A new generation of glycomimetics targeting the N-terminal domain of BC2L-C bacterial lectin: design and synthesis

Burkholderia cenocepacia is an opportunistic human pathogen responsible for deadly lung infections in immunocompromised individuals, and it is highly resistant to most clinically useful antibiotics [1]. This bacterium employs lectins as virulence factors to target host tissues through recognition of and adhesion to the glycoconjugates on the host cells’ surface. Among these lectins, the superlectin BC2L-C has been proposed as a major player in the adhesion process and in the formation of bacterial biofilm [2]. The N-terminal fucose-binding domain of this protein (BC2L-C-nt) represents an interesting target to design new antimicrobials acting by preventing lectin-mediated bacterial adhesion to host cells.
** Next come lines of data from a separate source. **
(** ** The RSI column in float64

    The cells above leave out the rounding of float64.  For the RSI it
    matters, because of the way pandas takes a rolling mean: it does not
    add up each window, it keeps one running sum per column, from which
    it subtracts the value that leaves the window and to which it adds
    the value that enters, each step rounded.  This section models the
    column with binary64 cells ([SpecFloat] of the standard library:
    53 bits of precision, round to nearest even, signed zeros and
    infinities, one NaN) and the rolling mean as pandas computes it:
    [Rolling.mean] replaces the infinities of its input by NaN
    ([_prep_values]) and calls [roll_mean] of
    [pandas/_libs/window/aggregations.pyx], with its helpers [add_mean],
    [remove_mean] and [calc_mean], on the windows of a fixed-size
    indexer ([start = max(0, i + 1 - window)], [end = i + 1]) and
    [min_periods = window]. *)

Module Float64.

Definition float64 : Type := SpecFloat.spec_float.
Definition prec : Z := 53%Z.
Definition emax : Z := 1024%Z.

Definition nan : float64 := SpecFloat.S754_nan.
Definition zero : float64 := SpecFloat.S754_zero false.

Global Instance float64_inhabited : Inhabited float64 := populate nan.

Definition add : float64 -> float64 -> float64 := SpecFloat.SFadd prec emax.
Definition sub : float64 -> float64 -> float64 := SpecFloat.SFsub prec emax.
Definition div : float64 -> float64 -> float64 := SpecFloat.SFdiv prec emax.
Definition opp : float64 -> float64 := SpecFloat.SFopp.
Definition eqb : float64 -> float64 -> bool := SpecFloat.SFeqb.
Definition ltb : float64 -> float64 -> bool := SpecFloat.SFltb.

(** The float64 nearest to an integer. *)
Definition of_Z (z : Z) : float64 :=
  SpecFloat.binary_normalize prec emax z 0%Z false.

Definition signbit (x : float64) : bool :=
  match x with
  | SpecFloat.S754_zero s | SpecFloat.S754_infinity s
  | SpecFloat.S754_finite s _ _ => s
  | SpecFloat.S754_nan => false
  end.

Definition isinf (x : float64) : bool :=
  match x with SpecFloat.S754_infinity _ => true | _ => false end.

(** *** Series operations *)

Definition shift1 (s : list float64) : list float64 :=
  imap (fun i _ => match i with O => nan | S j => s !!! j end) s.

Definition diff (s : list float64) : list float64 := zip_with sub s (shift1 s).

Definition where_ (s : list float64) (cond : list bool) (other : float64)
  : list float64 :=
  zip_with (fun x (c : bool) => if c then x else other) s cond.

Definition gt_scalar (s : list float64) (c : float64) : list bool :=
  (fun x => ltb c x) <$> s.

Definition lt_scalar (s : list float64) (c : float64) : list bool :=
  (fun x => ltb x c) <$> s.

Definition neg (s : list float64) : list float64 := opp <$> s.

(** *** [roll_mean]

    The local variables of the loop: the number of observations in the
    window that are not NaN, the number of those with the sign bit set,
    the running sum, the two compensation terms of the Kahan summation
    (one for the additions, one for the removals), and the last value
    added with the number of times it was added in a row. *)

Record mean_state := mkState {
  nobs : Z;
  neg_ct : Z;
  sum_x : float64;
  compensation_add : float64;
  compensation_remove : float64;
  num_consecutive_same_value : Z;
  prev_value : float64 }.

(** [add_mean]: a value enters the window. *)
Definition add_mean (st : mean_state) (val : float64) : mean_state :=
  if eqb val val then
    let y := sub val (compensation_add st) in
    let t := add (sum_x st) y in
    {| nobs := (nobs st + 1)%Z;
       neg_ct := if signbit val then (neg_ct st + 1)%Z else neg_ct st;
       sum_x := t;
       compensation_add := sub (sub t (sum_x st)) y;
       compensation_remove := compensation_remove st;
       num_consecutive_same_value :=
         if eqb val (prev_value st) then (num_consecutive_same_value st + 1)%Z
         else 1%Z;
       prev_value := val |}
  else st.

(** [remove_mean]: a value leaves the window. *)
Definition remove_mean (st : mean_state) (val : float64) : mean_state :=
  if eqb val val then
    let y := sub (opp val) (compensation_remove st) in
    let t := add (sum_x st) y in
    {| nobs := (nobs st - 1)%Z;
       neg_ct := if signbit val then (neg_ct st - 1)%Z else neg_ct st;
       sum_x := t;
       compensation_add := compensation_add st;
       compensation_remove := sub (sub t (sum_x st)) y;
       num_consecutive_same_value := num_consecutive_same_value st;
       prev_value := prev_value st |}
  else st.

(** [calc_mean]: the cell written for a row. *)
Definition calc_mean (minp : Z) (st : mean_state) : float64 :=
  if (minp <=? nobs st)%Z && (0 <? nobs st)%Z then
    let result := div (sum_x st) (of_Z (nobs st)) in
    if (nobs st <=? num_consecutive_same_value st)%Z then prev_value st
    else if (neg_ct st =? 0)%Z && ltb result zero then zero
    else if (neg_ct st =? nobs st)%Z && ltb zero result then zero
    else result
  else nan.

Definition fresh_state (prev : float64) : mean_state :=
  mkState 0%Z 0%Z zero zero zero 0%Z prev.

(** The bounds of the window of row [i]. *)
Definition window_start (window i : nat) : nat := (S i - window)%nat.
Definition window_end (i : nat) : nat := S i.

(** [values[a:b]]. *)
Definition slice (values : list float64) (a b : nat) : list float64 :=
  take (b - a)%nat (drop a values).

(** The branch of the loop that starts a window from nothing. *)
Definition setup (values : list float64) (s e : nat) : mean_state :=
  foldl add_mean (fresh_state (values !!! s)) (slice values s e).

(** One turn of the loop over the rows: the state left by the previous
    row is updated, unless the row is the first one or its window shares
    nothing with the previous one.  (The bounds of a fixed-size window
    are monotonic, so the third condition of the source never applies.) *)
Definition roll_row (values : list float64) (window : nat)
    (st : mean_state) (i : nat) : mean_state :=
  let s := window_start window i in
  let e := window_end i in
  match i with
  | O => setup values s e
  | S i' =>
      if bool_decide (window_end i' <= s)%nat then setup values s e
      else
        let st := foldl remove_mean st (slice values (window_start window i') s) in
        foldl add_mean st (slice values (window_end i') e)
  end.

Fixpoint roll_rows (values : list float64) (window : nat)
    (st : mean_state) (rows : list nat) : list mean_state :=
  match rows with
  | [] => []
  | i :: rows =>
      let st := roll_row values window st i in
      st :: roll_rows values window st rows
  end.

Definition roll_mean (values : list float64) (window : nat) (minp : Z)
  : list float64 :=
  calc_mean minp <$>
    roll_rows values window (fresh_state nan) (seq 0 (length values)).

(** [_prep_values]: the infinities become NaN. *)
Definition prep_cell (x : float64) : float64 := if isinf x then nan else x.

Definition prep_values (values : list float64) : list float64 :=
  prep_cell <$> values.

(** [s.rolling(window).mean()]. *)
Definition rolling_mean (window : nat) (s : list float64) : list float64 :=
  roll_mean (prep_values s) window (Z.of_nat window).

(** *** [compute_RSI] and [compute_dummy_RSI] *)

Definition compute_RSI (series : list float64) (period : nat) : list float64 :=
  let delta := diff series in
  let gain := rolling_mean period (where_ delta (gt_scalar delta (of_Z 0)) (of_Z 0)) in
  let loss := rolling_mean period (neg (where_ delta (lt_scalar delta (of_Z 0)) (of_Z 0))) in
  let RS := zip_with div gain loss in
  (fun x => sub (of_Z 100) x) <$>
    ((fun x => div (of_Z 100) x) <$> ((fun x => add (of_Z 1) x) <$> RS)).

Definition compute_dummy_RSI (series : list float64) (period : nat) : list float64 :=
  compute_RSI series period.

(** The columns that are averaged, and the local variables [gain] and
    [loss]. *)
Definition rsi_gains (series : list float64) : list float64 :=
  let delta := diff series in
  where_ delta (gt_scalar delta (of_Z 0)) (of_Z 0).

Definition rsi_losses (series : list float64) : list float64 :=
  let delta := diff series in
  neg (where_ delta (lt_scalar delta (of_Z 0)) (of_Z 0)).

Definition rsi_gain (series : list float64) (period : nat) : list float64 :=
  rolling_mean period (rsi_gains series).

Definition rsi_loss (series : list float64) (period : nat) : list float64 :=
  rolling_mean period (rsi_losses series).

(** The last line of [compute_RSI] on one cell. *)
Definition rsi_cell (g l : float64) : float64 :=
  sub (of_Z 100) (div (of_Z 100) (add (of_Z 1) (div g l))).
We recently reported the design, synthesis and biophysical evaluation of a first generation of glycomimetics targeting BC2L-C-nt [3]. These compounds contain a fucose core connected to fragments able to engage a secondary site of the lectin, in the vicinity of the fucose binding site. BC2L-C-nt ligands with an order of magnitude gain over the parent monosaccharide resulted from the study. With the aim of obtaining ligands with an improved affinity to the target lectin, a new generation of glycomimetic ligands was designed to covalently target two amino acids (Cys72 and Lys108) located near the fucose binding region of BC2L-C-nt (Figure 1A). The novel compounds (Figure 1B) were investigated in silico through non-covalent and covalent docking protocols to evaluate their interaction with BC2L-C-nt. The most promising ligands were selected for synthesis, and for each compound an appropriate synthetic pathway was developed. Further computational studies and synthesis of the novel fucose-derivatives are in progress.